Open karlnapf opened 8 years ago
@karlnapf : Seems like the perfect task for me. I will do this. I saw the kNN notebook in the docs. In it, it only does a speed comparison between KNN_BRUTE
and KNN_COVER_TREE
. I am assuming you also want me to add a speed comparison between KNN_KDTREE
and the rest (There are only 3 solvers that I see in KNN) ? Is that what is required here ?
Also, when you meant the kNN notebook that would be the IPython notebook here right ?
Thanks.
All yes :) Generally dop more comparisons, and make the notebook nicer overall. You can browse the web a bit for more inspiration of where KNN is useful and where a fast KNN is useful
@karlnapf : I did investigate usage of KNN_KDTREE
, after some Googling I found that it is faster than the others only on low dimensional data. In fact when I ran the tests on the usps
dataset, The results were -
Standard KNN took 1.9s
Covertree KNN took 1.0s
KDTree KNN took 3.7s
How do I make changes to the notebook (the multiclass KNN one in doc folder) ? It has a very weird format and I do not know how to add the code to it.
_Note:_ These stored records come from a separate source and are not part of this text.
(* ===== verification/RmanLemmas.v ===== *)
(** * The segment list of a resource manager

    The list of segments as one value, and what the operations of
    sys/kern/subr_rman.c do to it. *)

From stdpp Require Import prelude list strings gmap.
From S2P Require Import Prelude.
From S2P Require Import Tailq.
From S2P Require Import Rman.
Open Scope Z_scope.

Abbreviation segs := (list (nat * resource)).

(** ** Segment lists *)

Definition is_alloc (r : resource) : bool := has (r_flags r) RF_ALLOCATED.

Definition inside (r : resource) (x : Z) : bool := (r_start r <=? x) && (x <=? r_end r).

(** Is address [x] in an unallocated segment? *)
Definition free (L : segs) (x : Z) : bool := existsb (fun '(_, r) => negb (is_alloc r) && inside r x) L.

(** The segments follow each other without gaps, from [lo] on: the address
    behind the last one. *)
Fixpoint walk (lo : Z) (L : segs) : option Z :=
  match L with
  | [] => Some lo
  | (_, r) :: L => if (r_start r =? lo) && (lo <=? r_end r) then walk (r_end r + 1) L else None
  end.

Lemma walk_app lo L1 L2 : walk lo (L1 ++ L2) = walk lo L1 ≫= fun m => walk m L2.
Proof.
  revert lo. induction L1 as [| [i r] L1 IH]; intros lo; [done |].
  simpl. destruct ((r_start r =? lo) && (lo <=? r_end r)); [apply IH | done].
Qed.

Lemma walk_cons lo i r L hi :
  walk lo ((i, r) :: L) = Some hi <-> r_start r = lo /\ lo <= r_end r /\ walk (r_end r + 1) L = Some hi.
Proof.
  simpl. destruct (Z.eqb_spec (r_start r) lo), (Z.leb_spec lo (r_end r)); simpl; naive_solver lia.
Qed.

Lemma walk_le lo L hi : walk lo L = Some hi -> lo <= hi.
Proof.
  revert lo. induction L as [| [i r] L IH]; intros lo H; [naive_solver lia |].
  apply walk_cons in H as (_ & ? & H%IH). lia.
Qed.

(** A segment splits the list. *)
Lemma walk_mid lo L1 i r L2 hi :
  walk lo (L1 ++ (i, r) :: L2) = Some hi <->
  walk lo L1 = Some (r_start r) /\ r_start r <= r_end r /\ walk (r_end r + 1) L2 = Some hi.
Proof.
  rewrite walk_app. destruct (walk lo L1) as [m |]; simpl; [| naive_solver].
  destruct (Z.eqb_spec (r_start r) m), (Z.leb_spec m (r_end r)); simpl; split; intros; naive_solver lia.
Qed.

#[global] Arguments walk : simpl never.

(** Every segment lies between the ends, and a segment that comes later is higher. *)
Lemma walk_in lo L hi i r :
  walk lo L = Some hi -> ((i, r) ∈ L) -> lo <= r_start r /\ r_start r <= r_end r /\ r_end r < hi.
Proof.
  intros H (L1 & L2 & ->)%list_elem_of_split. apply walk_mid in H as (H1%walk_le & H2 & H3%walk_le). lia.
Qed.

Lemma free_app L1 L2 x : free (L1 ++ L2) x = free L1 x || free L2 x.
Proof. unfold free. apply existsb_app. Qed.

Lemma free_cons i r L x : free ((i, r) :: L) x = (negb (is_alloc r) && inside r x) || free L x.
Proof. done. Qed.

Lemma free_out lo L hi x : walk lo L = Some hi -> ~ lo <= x < hi -> free L x = false.
Proof.
  intros H Hx. destruct (free L x) eqn:E; [| done]. unfold free in E.
  apply existsb_exists in E as ([i r] & Hin%list_elem_of_In & Hr).
  apply andb_true_iff in Hr as [_ Hr]. unfold inside in Hr.
  apply andb_true_iff in Hr as [?%Z.leb_le ?%Z.leb_le].
  pose proof (walk_in _ _ _ _ _ H Hin). lia.
Qed.

(** ** Consistent managers *)

Section Excl.
(** No resource is shared, if [X] holds; unallocated segments never are. *)
Context (X : Prop).

Record rman_ok (rm : rman) (L : segs) : Prop := {
  ro_list : rm_list rm = L.*1;
  ro_nodup : NoDup (L.*1);
  ro_heap : forall i r, ((i, r) ∈ L) -> rm_heap rm !! i = Some r;
  ro_fresh : forall i r, rm_heap rm !! i = Some r -> (i < rm_next rm)%nat;
  ro_head : forall i r, ((i, r) ∈ L) -> is_alloc r = false \/ X -> r_sharehead r = None
}.

Lemma nodup_mid (L1 L2 : segs) i r :
  NoDup ((L1 ++ (i, r) :: L2).*1) -> (i ∉ L1.*1) /\ (i ∉ L2.*1) /\ NoDup ((L1 ++ L2).*1).
Proof.
  rewrite !fmap_app, fmap_cons. simpl. intros H.
  apply (NoDup_Permutation_proper _ _ (Permutation_sym (Permutation_middle _ _ _))) in H.
  apply NoDup_cons in H as [H1 H2]. set_solver.
Qed.

Lemma not_in_mid (L1 L2 : segs) i r v :
  (v ∉ (L1 ++ (i, r) :: L2).*1) <-> i <> v /\ (v ∉ L1.*1) /\ (v ∉ L2.*1).
Proof. rewrite fmap_app, fmap_cons, elem_of_app, elem_of_cons. naive_solver. Qed.

Lemma in_mid (L1 L2 : segs) i r : (i, r) ∈ L1 ++ (i, r) :: L2.
Proof. apply elem_of_app. right. left. Qed.

Lemma in_fst (L : segs) i r : ((i, r) ∈ L) -> (i ∈ L.*1).
Proof. intros H. apply list_elem_of_fmap. by exists (i, r). Qed.

Lemma ok_store rm L1 L2 i r r' :
  rman_ok rm (L1 ++ (i, r) :: L2) -> (is_alloc r' = false \/ X -> r_sharehead r' = None) ->
  rman_ok (store rm i r') (L1 ++ (i, r') :: L2).
Proof.
  intros [Hl Hn Hh Hf Hs] Hr. destruct (nodup_mid _ _ _ _ Hn) as (Hi1 & Hi2 & _).
  assert (forall j s, ((j, s) ∈ L1 ++ (i, r') :: L2) -> (j, s) = (i, r') \/ j <> i /\ ((j, s) ∈ L1 ++ (i, r) :: L2)) as Hin.
  { intros j s. rewrite !elem_of_app, !elem_of_cons. intros [H | [H | H]]; [right | by left | right];
      (split; [intros -> | set_solver]); by apply in_fst in H. }
  constructor; simpl.
  - rewrite Hl, !fmap_app. done.
  - rewrite !fmap_app in *. done.
  - intros j s [[= -> ->] | [Hne H]]%Hin; [apply lookup_insert_eq |]. rewrite lookup_insert_ne by done. by apply Hh.
  - intros j s. destruct (decide (i = j)) as [-> |].
    + intros _. apply (Hf j r). apply Hh. set_solver.
    + rewrite lookup_insert_ne by done. apply Hf.
  - intros j s [[= -> ->] | [Hne H]]%Hin; [done |]. by apply (Hs j).
Qed.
Do you also want me add a plot for the KNN_KDTREE
as well like the rest ?
Thanks.
You directly can open the notebook in your browser. Google for ipython notebook and how to use it. Then you send a standard patch on via github pull request. Please clear all output of the notebook before sending it. And also please provide an html link to a fully rendered version (say on gist)
@karlnapf : Here is the gist. It will open as an ipython notebook. I have added some text and the code for time comparison for KDTREE
. Let me know what else you want.
P.S. The changes I made are in the Accelerating KNN
subsection. Also, you would want the PR to contain the ipython (.ipynb) file right ?
Can we moive the discussion about your changes into a PR?
Sure, I will submit the ipynb
file and we can edit them as we go. Assuming you want me to commit the ipynb
file. Right ?
Yes
@karlnapf : It says conflicting file. I replaced the KNN.ipynb
file in /doc/ipython-notebooks/multiclass
. I assumed that was the right thing to do.
Google on how to submit pull requests on github
@karlnapf : I submitted a new PR (the old one was getting too cumbersome).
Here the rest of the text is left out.